Besides the `two_step_extract` method, `MinerUClient` also provides other APIs
for interacting with the model. Following are the main APIs:

```python
class MinerUClient:

    def layout_detect(self, image: Image.Image) -> list[ContentBlock]:
        ...

    def batch_layout_detect(self, images: list[Image.Image]) -> list[list[ContentBlock]]:
        ...

    async def aio_layout_detect(self, image: Image.Image) -> list[ContentBlock]:
        ...

    async def aio_batch_layout_detect(self, images: list[Image.Image]) -> list[list[ContentBlock]]:
        ...

    def two_step_extract(self, image: Image.Image) -> list[ContentBlock]:
        ...

    def batch_two_step_extract(self, images: list[Image.Image]) -> list[list[ContentBlock]]:
        ...

    async def aio_two_step_extract(self, image: Image.Image) -> list[ContentBlock]:
        ...

    async def aio_batch_two_step_extract(self, images: list[Image.Image]) -> list[list[ContentBlock]]:
        ...
```

## Limitations

The `transformers` backend is slow and not suitable for production use.

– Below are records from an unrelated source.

(* ===== verification/FsState.v ===== *)
(** The state the file system code runs on: the disk, the buffer cache, the log,
    the inode table (buf.h, log.c, fs.h, file.h).

    Arrays are functions of the index; a pointer to an array element is its
    index.  A block is a function from offset to byte, read and written with the
    little-endian loads and stores of [Mem].  The disk transfers whole blocks;
    [trace] records the blocks written, in order, so that a crash leaves the
    disk with some prefix of them applied. *)

From S2P Require Import Prelude Mem Riscv Held Sleeplock.

Definition BSIZE : Z := 1024.
Definition block : Type := mem.

(** struct buf; the element of index [NBUF] of the array is [bcache.head]. *)
Record buf : Type := mkbuf {
  b_valid : Z;
  b_disk : Z;
  b_dev : Z;
  b_blockno : Z;
  b_lock : sleeplock;
  b_refcnt : Z;
  b_prev : Z;
  b_next : Z;
  b_data : block
}.

(** struct log with its struct logheader. *)
Record logst : Type := mklog {
  lg_start : Z;
  lg_size : Z;
  lg_outstanding : Z;
  lg_committing : Z;
  lg_dev : Z;
  lh_n : Z;
  lh_block : Z -> Z
}.

Record superblock : Type := mksb {
  sb_magic : Z;
  sb_size : Z;
  sb_nblocks : Z;
  sb_ninodes : Z;
  sb_nlog : Z;
  sb_logstart : Z;
  sb_inodestart : Z;
  sb_bmapstart : Z
}.

(** struct inode, the in-memory copy. *)
Record inode : Type := mkinode {
  i_dev : Z;
  i_inum : Z;
  i_ref : Z;
  i_lock : sleeplock;
  i_valid : Z;
  i_type : Z;
  i_major : Z;
  i_minor : Z;
  i_nlink : Z;
  i_size : Z;
  i_addrs : Z -> Z
}.

(** The spin locks of the file system. *)
Inductive flock : Type :=
| LBcache
| LLog
| LItable
| LBuf (i : Z)     (* the inner lock of a buffer's sleep lock *)
| LInode (i : Z).  (* the inner lock of an inode's sleep lock *)

#[export] Instance flock_eq_dec : EqDecision flock.
Proof. solve_decision. Defined.

Inductive fsleep : Type := SBuf (i : Z) | SInode (i : Z).

(** [f_kmem] is kernel memory outside the structures below (buffers on kernel
    stacks), [f_umem] the memory of the running process, [f_pid] its pid and
    [f_cwd] its current directory. *)
Record fsst : Type := mkfs {
  f_held : list flock;
  f_pid : Z;
  disk : Z -> block;
  trace : list (Z * block);
  bufs : Z -> buf;
  log : logst;
  sb : superblock;
  itable : Z -> inode;
  f_kmem : mem;
  f_umem : mem;
  f_cwd : Z
}.

Definition with_held h s := mkfs h (f_pid s) (disk s) (trace s) (bufs s) (log s) (sb s) (itable s) (f_kmem s) (f_umem s) (f_cwd s).
Definition with_disk d t s := mkfs (f_held s) (f_pid s) d t (bufs s) (log s) (sb s) (itable s) (f_kmem s) (f_umem s) (f_cwd s).
Definition with_bufs b s := mkfs (f_held s) (f_pid s) (disk s) (trace s) b (log s) (sb s) (itable s) (f_kmem s) (f_umem s) (f_cwd s).
Definition with_log l s := mkfs (f_held s) (f_pid s) (disk s) (trace s) (bufs s) l (sb s) (itable s) (f_kmem s) (f_umem s) (f_cwd s).
Definition with_sb x s := mkfs (f_held s) (f_pid s) (disk s) (trace s) (bufs s) (log s) x (itable s) (f_kmem s) (f_umem s) (f_cwd s).
Definition with_itable x s := mkfs (f_held s) (f_pid s) (disk s) (trace s) (bufs s) (log s) (sb s) x (f_kmem s) (f_umem s) (f_cwd s).
Definition with_mems k u s := mkfs (f_held s) (f_pid s) (disk s) (trace s) (bufs s) (log s) (sb s) (itable s) k u (f_cwd s).
Definition with_pid p s := mkfs (f_held s) p (disk s) (trace s) (bufs s) (log s) (sb s) (itable s) (f_kmem s) (f_umem s) (f_cwd s).

Definition set_block (x : sleeplock) (b : buf) : buf :=
  mkbuf (b_valid b) (b_disk b) (b_dev b) (b_blockno b) x (b_refcnt b) (b_prev b) (b_next b) (b_data b).
Definition set_ilock (x : sleeplock) (i : inode) : inode :=
  mkinode (i_dev i) (i_inum i) (i_ref i) x (i_valid i) (i_type i) (i_major i) (i_minor i) (i_nlink i)
    (i_size i) (i_addrs i).

(** [p->field = v] on the buffer or the inode at an index. *)
Definition set_buf (i : Z) (f : buf -> buf) (s : fsst) : fsst := with_bufs (upd (bufs s) i (f (bufs s i))) s.
Definition set_ino (i : Z) (f : inode -> inode) (s : fsst) : fsst := with_itable (upd (itable s) i (f (itable s i))) s.

#[export] Instance fs_held : Held fsst flock := { held := f_held; put_held := with_held }.
#[export] Instance fs_held_laws : HeldLaws fsst flock.
Proof. split; try done. by intros []. Qed.

#[export] Instance fs_sleep : SleepState fsst flock fsleep := {
  sleep_of k s := match k with SBuf i => b_lock (bufs s i) | SInode i => i_lock (itable s i) end;
  put_sleep k x s := match k with SBuf i => set_buf i (set_block x) s | SInode i => set_ino i (set_ilock x) s end;
  spin_of k := match k with SBuf i => LBuf i | SInode i => LInode i end;
  mypid := f_pid
}.
#[export] Instance fs_sleep_laws : SleepLaws fsst flock fsleep.
Proof. split; by intros []. Qed.

(** ** Setters of single fields *)
Definition set_valid (v : Z) (b : buf) : buf :=
  mkbuf v (b_disk b) (b_dev b) (b_blockno b) (b_lock b) (b_refcnt b) (b_prev b) (b_next b) (b_data b).
Definition set_refcnt (v : Z) (b : buf) : buf :=
  mkbuf (b_valid b) (b_disk b) (b_dev b) (b_blockno b) (b_lock b) v (b_prev b) (b_next b) (b_data b).
Definition set_prev (v : Z) (b : buf) : buf :=
  mkbuf (b_valid b) (b_disk b) (b_dev b) (b_blockno b) (b_lock b) (b_refcnt b) v (b_next b) (b_data b).
Definition set_next (v : Z) (b : buf) : buf :=
  mkbuf (b_valid b) (b_disk b) (b_dev b) (b_blockno b) (b_lock b) (b_refcnt b) (b_prev b) v (b_data b).
Definition set_data (v : block) (b : buf) : buf :=
  mkbuf (b_valid b) (b_disk b) (b_dev b) (b_blockno b) (b_lock b) (b_refcnt b) (b_prev b) (b_next b) v.
(** What bget stores in a buffer it recycles. *)
Definition set_key (dev blockno : Z) (b : buf) : buf :=
  mkbuf 0 (b_disk b) dev blockno (b_lock b) 1 (b_prev b) (b_next b) (b_data b).

Definition set_lhn (n : Z) (l : logst) : logst :=
  mklog (lg_start l) (lg_size l) (lg_outstanding l) (lg_committing l) (lg_dev l) n (lh_block l).
Definition set_lhb (i b : Z) (l : logst) : logst :=
  mklog (lg_start l) (lg_size l) (lg_outstanding l) (lg_committing l) (lg_dev l) (lh_n l) (upd (lh_block l) i b).
Definition set_out (n : Z) (l : logst) : logst :=
  mklog (lg_start l) (lg_size l) n (lg_committing l) (lg_dev l) (lh_n l) (lh_block l).
Definition set_com (n : Z) (l : logst) : logst :=
  mklog (lg_start l) (lg_size l) (lg_outstanding l) n (lg_dev l) (lh_n l) (lh_block l).
Definition set_log (f : logst -> logst) (s : fsst) : fsst := with_log (f (log s)) s.
Lemma bget_scan_next : 
  scan b_next (key_is dev bn) scan_fuel (b_next (bufs s HEAD)) s1 =
  Ret (List.find (fun i => key_is dev bn (bufs s i)) l) s1.
Proof. 
  apply (scan_run b_next (key_is dev bn) s1 l HEAD);
    [apply Hlru|by eapply lru_head|by eapply scan_fuel_ok].
Qed.

Lemma bget_scan_prev : 
  scan b_prev (fun b => b_refcnt b =? 0) scan_fuel (b_prev (bufs s HEAD)) s1 =
  Ret (List.find (fun i => b_refcnt (bufs s i) =? 0) (reverse l)) s1.
Proof. 
  apply (scan_run b_prev (fun b => b_refcnt b =? 0) s1 (reverse l) HEAD).
  - apply Hlru.
  - rewrite elem_of_reverse. by eapply lru_head.
  - rewrite length_reverse. by eapply scan_fuel_ok.
Qed.

(** The end of both branches: drop the list's lock, take the buffer's. *)
Lemma bget_lock i f :
  sl_locked (b_lock (bufs s i)) = 0 -> (forall b, b_lock (f b) = b_lock b) ->
  exists B', (modify (set_buf i f) ;; release LBcache ;; acquiresleep (SBuf i) ;; ret i) s1 =
    Ret i (with_bufs B' s) /\
    only (bufs s) B' i (set_block (mksleep 1 (sl_name (b_lock (bufs s i))) (f_pid s)) (f (bufs s i))).
Proof.
  intros Hlk Hf. destruct Hheld as [Hh1 Hh2]. mstep.
  erewrite bind_ret by (by eapply release_run).
  erewrite bind_ret.
  2:{ apply (acquiresleep_run (SBuf i)); [apply Hh2|]. simpl. rewrite upd_eq, Hf. done. }
  eexists. split; [reflexivity|]. simpl. rewrite !upd_eq, Hf. eapply only_upd2, only_upd.
Qed.

Lemma bget_hit i :
  List.find (fun i => key_is dev bn (bufs s i)) l = Some i -> sl_locked (b_lock (bufs s i)) = 0 ->
  exists B', bget dev bn s = Ret i (with_bufs B' s) /\
    only (bufs s) B' i (bget_buf dev bn (f_pid s) true (bufs s i)).
Proof.
  intros Hf Hlk. unfold bget. erewrite bind_ret by (by apply acquire_run, Hheld). mstep.
  erewrite bind_ret by apply bget_scan_next. rewrite Hf. by apply bget_lock.
Qed.

Lemma bget_miss i :
  List.find (fun i => key_is dev bn (bufs s i)) l = None ->
  List.find (fun i => b_refcnt (bufs s i) =? 0) (reverse l) = Some i ->
  sl_locked (b_lock (bufs s i)) = 0 ->
  exists B', bget dev bn s = Ret i (with_bufs B' s) /\
    only (bufs s) B' i (bget_buf dev bn (f_pid s) false (bufs s i)).
Proof.
  intros Hf Hf2 Hlk. unfold bget. erewrite bind_ret by (by apply acquire_run, Hheld). mstep.
  erewrite bind_ret by apply bget_scan_next. rewrite Hf.
  erewrite bind_ret by apply bget_scan_prev. rewrite Hf2. by apply bget_lock.
Qed.

Lemma bget_full :
  List.find (fun i => key_is dev bn (bufs s i)) l = None ->
  List.find (fun i => b_refcnt (bufs s i) =? 0) (reverse l) = None ->
  bget dev bn s = Panic "bget: no buffers".
Proof.
  intros Hf Hf2. unfold bget. erewrite bind_ret by (by apply acquire_run, Hheld). mstep.
  erewrite bind_ret by apply bget_scan_next. rewrite Hf.
  erewrite bind_ret by apply bget_scan_prev. by rewrite Hf2.
Qed.
End bget.

(** ** Updates of the abstract cache *)
Section cache.
Context {dev : Z} {d : Z -> block} {B : Z -> buf} {C : gmap Z cent}.
Hypothesis HC : cache dev d B C.

Lemma cache_lookup bn e : C !! bn = Some e -> is_cent dev (c_ix e) (B (c_ix e)) bn e.
Proof. apply HC. Qed.

(** An entry's buffer determines its block. *)
Lemma cache_ix_inj bn e bn' e' :
  C !! bn = Some e -> C !! bn' = Some e' -> c_ix e = c_ix e' -> bn = bn'.
Proof. intros [_ _ _ <- _ _ _ _ _]%HC [_ _ _ <- _ _ _ _ _]%HC ->. done. Qed.

(** A block not in use is in no buffer, or in a free one. *)
Lemma cache_not_used bn i :
  C !! bn = None -> in_cache i -> b_blockno (B i) = bn -> is_free dev d (B i).
Proof. intros Hn Hi Hb. destruct (ca_buf _ _ _ _ HC i Hi) as [?|(e & He & _)]; [done|congruence]. Qed.

Lemma cache_insert B' i bn b e :
  only B B' i b -> is_cent dev i b bn e ->
  (is_free dev d (B i) \/ exists e0, C !! bn = Some e0 /\ c_ix e0 = i) ->
  (forall j, in_cache j -> j <> i -> b_dev (B j) = dev -> b_blockno (B j) <> bn) ->
  cache dev d B' (<[bn := e]> C).
Proof.
  intros [Hi Ho] Hc Hold Hu. pose proof Hc as [Hr Hix Hdev Hbn _ _ _ _ _].
  assert (Hother : forall bn' e', bn' <> bn -> C !! bn' = Some e' -> c_ix e' <> i).
  { intros bn' e' Hne He' E. pose proof (cache_lookup _ _ He') as Hc'. rewrite E in Hc'.
    destruct Hold as [Hf|(e0 & He0 & E0)].
    - pose proof (ic_refs _ _ _ _ _ Hc'). pose proof (ic_pos _ _ _ _ _ Hc'). pose proof (if_refs _ _ _ Hf). lia.
    - apply Hne. eapply cache_ix_inj; [done..|]. congruence. }
  split.
  - intros bn' e' [[<- <-]|[Hne He']]%lookup_insert_Some.
    + by rewrite Hix, Hi.
    + rewrite Ho by eauto. by apply HC.
  - intros j Hj. destruct (decide (j = i)) as [->|Hne].
    + right. exists e. rewrite Hi, Hbn, lookup_insert_eq. done.
    + rewrite Ho by done. destruct (ca_buf _ _ _ _ HC j Hj) as [?|(e' & He' & Hx)]; [by left|right].
      exists e'. split; [|done]. rewrite lookup_insert_ne; [done|]. intros E. subst j.
      apply (Hu (c_ix e') Hj Hne); [|done]. eapply ic_dev. apply (cache_lookup _ _ He').
  - intros j k Hj Hk. destruct (decide (j = i)) as [->|Hji], (decide (k = i)) as [->|Hki]; [done|..];
      rewrite ?Hi, ?Ho by done; rewrite ?Hbn; intros Hdj Hdk E.
    + by destruct (Hu k Hk Hki Hdk).
    + by destruct (Hu j Hj Hji Hdj).
    + by eapply (ca_uniq _ _ _ _ HC).
Qed.

(** The last reference is dropped. *)
Lemma cache_delete B' bn b e :
  C !! bn = Some e -> only B B' (c_ix e) b -> is_free dev d b ->
  b_dev b = dev -> b_blockno b = bn -> cache dev d B' (delete bn C).
Proof.
  intros He [Hi Ho] Hf Hdev Hbn. destruct (cache_lookup _ _ He) as [Hr _ Hdev0 Hbn0 _ _ _ _ _].
  split.
  - intros bn' e' [Hne He']%lookup_delete_Some. rewrite Ho; [by apply HC|].
    intros E. apply Hne. by eapply cache_ix_inj.
  - intros j Hj. destruct (decide (j = c_ix e)) as [->|Hne]; [left; by rewrite Hi|].
    rewrite Ho by done. destruct (ca_buf _ _ _ _ HC j Hj) as [?|(e' & He' & Hx)]; [by left|right].
    exists e'. split; [|done]. rewrite lookup_delete_ne; [done|]. intros E. apply Hne.
    rewrite <- E in He'. congruence.
  - intros j k Hj Hk. 
    assert (Hsame : forall x, b_dev (B' x) = b_dev (B x) /\ b_blockno (B' x) = b_blockno (B x)).
    { intros x. destruct (decide (x = c_ix e)) as [->|Hx]; [rewrite Hi|by rewrite Ho]. split; congruence. }
    destruct (Hsame j) as [-> ->], (Hsame k) as [-> ->]. by apply (ca_uniq _ _ _ _ HC).
Qed.

(** With fewer than [NBUF] blocks in use, some buffer is free. *)
Lemma cache_room : Z.of_nat (size C) < NBUF -> exists i, in_cache i /\ is_free dev d (B i).
Proof.
  intros Hs. 
  destruct (decide (Forall (fun i => b_refcnt (B i) <> 0) (seqZ 0 NBUF))) as [Ha|Ha].
  - exfalso. rewrite Forall_forall in Ha.
    assert (Hall : forall i, i ∈ seqZ 0 NBUF -> exists e, C !! b_blockno (B i) = Some e /\ c_ix e = i).
    { intros i Hi. pose proof (Ha i Hi). apply elem_of_seqZ in Hi.
      destruct (ca_buf _ _ _ _ HC i) as [Hf|?]; [unfold in_cache; lia| |done].
      by pose proof (if_refs _ _ _ Hf). }
    assert (Hnd : NoDup ((fun i => b_blockno (B i)) <$> seqZ 0 NBUF)).
    { apply NoDup_fmap_2_strong; [|apply NoDup_seqZ]. intros i j Hi Hj E.
      destruct (Hall i Hi) as (e & He & <-), (Hall j Hj) as (e' & He' & <-). congruence. }
    assert (Hsub : list_to_set ((fun i => b_blockno (B i)) <$> seqZ 0 NBUF) ⊆@{gset Z} dom C).
    { intros x. rewrite elem_of_list_to_set, list_elem_of_fmap. intros (i & -> & Hi).
      destruct (Hall i Hi) as (e & He & _). by apply elem_of_dom_2 in He. }
    apply subseteq_size in Hsub. rewrite size_list_to_set in Hsub by done.
    rewrite length_fmap, length_seqZ, size_dom in Hsub. lia.
  - apply not_Forall_Exists in Ha; [|apply _]. apply Exists_exists in Ha as (i & Hi & Hz).
    apply elem_of_seqZ in Hi. exists i. assert (in_cache i) by (unfold in_cache; lia). split; [done|].
    destruct (ca_buf _ _ _ _ HC i) as [Hf|(e & He & <-)]; [done|done|]. destruct Hz.
    intros E. destruct (cache_lookup _ _ He). lia.
Qed.
End cache.

(** ** bread *)

(** The buffer bread returns, given what bget left in it. *)
Definition filled (d : Z -> block) (b : buf) : buf :=
  if b_valid b =? 0 then set_valid 1 (set_data (d (b_blockno b)) b) else b.

Lemma bread_fill dev bn s i B' b :
  bget dev bn s = Ret i (with_bufs B' s) -> only (bufs s) B' i b ->
  exists B2, bread dev bn s = Ret i (with_bufs B2 s) /\ only (bufs s) B2 i (filled (disk s) b).
Proof.
  intros E [Hi Ho]. unfold bread. erewrite bind_ret by exact E. mstep. simpl.
  unfold filled. rewrite Hi. destruct (b_valid b =? 0) eqn:Ev; cbn [when].
  - unfold virtio_disk_rw. mstep. eexists. split; [reflexivity|]. simpl. rewrite !upd_eq, !Hi.
    do 2 eapply only_upd2. by split.
  - mstep. eexists. split; [reflexivity|]. by split.
Qed.

Lemma brep_bufs dev s l C B' C' :
  brep dev s l C -> lru B' l -> cache dev (disk s) B' C' -> brep dev (with_bufs B' s) l C'.
Proof. intros [_ _ Hh] ??. by split. Qed.

(** Reading a block that is not in use: it is in a buffer nobody refers to, or
    replaces the block of the free buffer that was released the longest ago. *)
Lemma bread_new dev bn s l C :
  brep dev s l C -> C !! bn = None -> Z.of_nat (size C) < NBUF ->
  exists i B', bread dev bn s = Ret i (with_bufs B' s) /\
    brep dev (with_bufs B' s) l (<[bn := mkcent i 1 (disk s bn) (Some (f_pid s))]> C) /\
    match List.find (fun i => key_is dev bn (bufs s i)) l with
    | Some j => i = j
    | None => List.find (fun i => b_refcnt (bufs s i) =? 0) (reverse l) = Some i
    end.
Proof.
  intros Hb Hn Hs. pose proof Hb as [Hl HC Hh].
  destruct (List.find (fun i => key_is dev bn (bufs s i)) l) as [i|] eqn:Ef.
  - pose proof Ef as [Hi Hk]%find_some_in. rewrite (lru_in _ _ _ Hl) in Hi.
    unfold key_is in Hk. assert (b_dev (bufs s i) = dev /\ b_blockno (bufs s i) = bn) as [Hd Hbn] by lia.
    destruct (cache_not_used HC bn i Hn Hi Hbn) as [Hr Hk0 Hv Hcl].
    destruct (bget_hit dev bn s l Hl Hh i Ef Hk0) as (B1 & E1 & O1).
    destruct (bread_fill _ _ _ _ _ _ E1 O1) as (B2 & E2 & O2).
    exists i, B2. split; [done|]. split; [|done]. apply (brep_bufs _ _ _ _ _ _ Hb).
    + eapply lru_only; [exact O2|..|done]; unfold filled; by destruct (_ =? 0).
    + eapply (cache_insert HC); [exact O2| |left; by split|].
      * unfold filled, bget_buf. simpl. rewrite Hr. unfold set_refcnt, set_block. simpl.
        destruct (Z.eqb_spec (b_valid (bufs s i)) 0); split; simpl; try done; try lia.
        -- by rewrite Hbn.
        -- rewrite <- Hbn. by apply Hcl.
      * intros j Hj Hne Hdj E. apply Hne. eapply (ca_uniq _ _ _ _ HC); congruence.
  - destruct (cache_room HC Hs) as (i0 & Hi0 & [Hr0 _ _ _]).
    destruct (List.find (fun i => b_refcnt (bufs s i) =? 0) (reverse l)) as [i|] eqn:Ef2.
    2:{ apply (find_none_in _ _ i0) in Ef2; [cbv beta in Ef2; lia|]. rewrite elem_of_reverse. by apply (lru_in _ _ _ Hl). }
    pose proof Ef2 as [Hi Hr]%find_some_in. cbv beta in Hr. rewrite elem_of_reverse, (lru_in _ _ _ Hl) in Hi.
    assert (Hfree : is_free dev (disk s) (bufs s i)).
    { destruct (ca_buf _ _ _ _ HC i Hi) as [?|(e & He & <-)]; [done|].
      destruct (cache_lookup HC _ _ He) as [_ _ _ _ Hr1 Hp1 _ _ _]. lia. }
    destruct (bget_miss dev bn s l Hl Hh i Ef Ef2 (if_lock _ _ _ Hfree)) as (B1 & E1 & O1).
    destruct (bread_fill _ _ _ _ _ _ E1 O1) as (B2 & E2 & O2).
    exists i, B2. split; [done|]. split; [|done]. apply (brep_bufs _ _ _ _ _ _ Hb).
    + by eapply lru_only; [exact O2|..|done].
    + eapply (cache_insert HC); [exact O2|by split|by left|].
      intros j Hj _ Hdj E. rewrite <- (lru_in _ _ _ Hl) in Hj. apply (find_none_in _ _ j Ef) in Hj.
      cbv beta in Hj. unfold key_is in Hj. lia.
Qed.
Lemma wrote_log s s' w lg : wrote s s' w lg -> log s' = lg.
Proof. by intros ->. Qed.

Lemma delete_two {A} (x y : Z) (i j : A) :
  x <> y -> delete x (delete y (<[y := j]> (<[x := i]> (∅ : gmap Z A)))) = ∅ /\
            delete y (delete x (<[y := j]> (<[x := i]> (∅ : gmap Z A)))) = ∅.
Proof.
  intros Hne. split; apply map_empty; intros z;
    destruct (decide (z = x)), (decide (z = y)); subst; simplify_map_eq; done.
Qed.

Section one.
Context (dev : Z) (s : fsst) (L : list Z) (P : gset Z) (V : Z -> block).
Let lg := log s.
Hypothesis Harea : log_area dev lg.
Hypothesis Hlog : logged lg L.
Hypothesis HV : view dev s P ∅ V.
Context (k : nat) (b : Z).
Hypothesis Hk : L !! k = Some b.

Lemma one_facts :
  u32 (lg_start lg + Z.of_nat k + 1) = slot lg (Z.of_nat k) /\
  (forall s', log s' = lg -> lh_at (Z.of_nat k) s' = Ret b s') /\ u32 b = b /\
  slot lg (Z.of_nat k) <> b.
Proof.
  destruct Harea as [_ Hs He]. destruct Hlog as [Hn Hm Hb Hh].
  apply lookup_lt_Some in Hk as Hlt. rewrite Forall_forall in Hh.
  destruct (Hh b) as [Hr Ho]; [by eapply list_elem_of_lookup_2|].
  assert (Z.of_nat k < LOGSIZE) by lia.
  split; [|split; [|split]].
  - unfold slot. apply u32_small. lia.
  - intros s' E. unfold lh_at. replace (_ && _) with true by lia.
    unfold gets. by rewrite E, (Hb _ _ Hk).
  - apply u32_small. lia.
  - unfold slot. lia.
Qed.

Lemma write_log_one_run :
  b ∈ P -> Z.of_nat (size P) < NBUF ->
  exists s', write_log_one (Z.of_nat k) s = Ret tt s' /\
    wrote s s' [(slot lg (Z.of_nat k), V b)] lg /\
    view dev s' P ∅ (upd V (slot lg (Z.of_nat k)) (V b)).
Proof.
  intros HbP Hsz. destruct one_facts as (E1 & E2 & E3 & Hne). unfold write_log_one. mstep.
  fold lg. rewrite (la_dev _ _ Harea), E1.
  set (x := slot lg (Z.of_nat k)) in *.
  destruct (view_bread HV x) as (i & B1 & R1 & HV1 & _); [done|right; rewrite map_size_empty; lia|].
  erewrite bind_ret by exact R1. erewrite bind_ret by by apply E2. rewrite E3.
  destruct (view_bread HV1 b) as (j & B2 & R2 & HV2 & D2); [by rewrite lookup_insert_ne|by left|].
  erewrite bind_ret by exact R2. mstep. cbn [bufs with_bufs]. rewrite D2.
  destruct (view_write HV2 x i (V b)) as [R3 HV3]; [rewrite lookup_insert_ne by done; apply lookup_insert_eq|].
  erewrite bind_ret by exact R3.
  destruct (view_brelse HV3 b j) as (B4 & R4 & HV4); [apply lookup_insert_eq|].
  erewrite bind_ret by exact R4.
  destruct (view_brelse HV4 x i) as (B5 & R5 & HV5).
  { rewrite lookup_delete_ne, lookup_insert_ne by done. apply lookup_insert_eq. }
  eexists. split; [exact R5|]. split; [reflexivity|].
  by rewrite (proj1 (delete_two x b i j Hne)) in HV5.
Qed.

The `MinerUClient` only supports standalone image(s) as input.
PDF and DOCX files are not planned to be supported.
Cross-page and cross-document operations are not planned to be supported, too.

For production use cases, please use [MinerU](https://github.com/opendatalab/mineru),
which is a more complete toolkit for document analyzing and data extraction.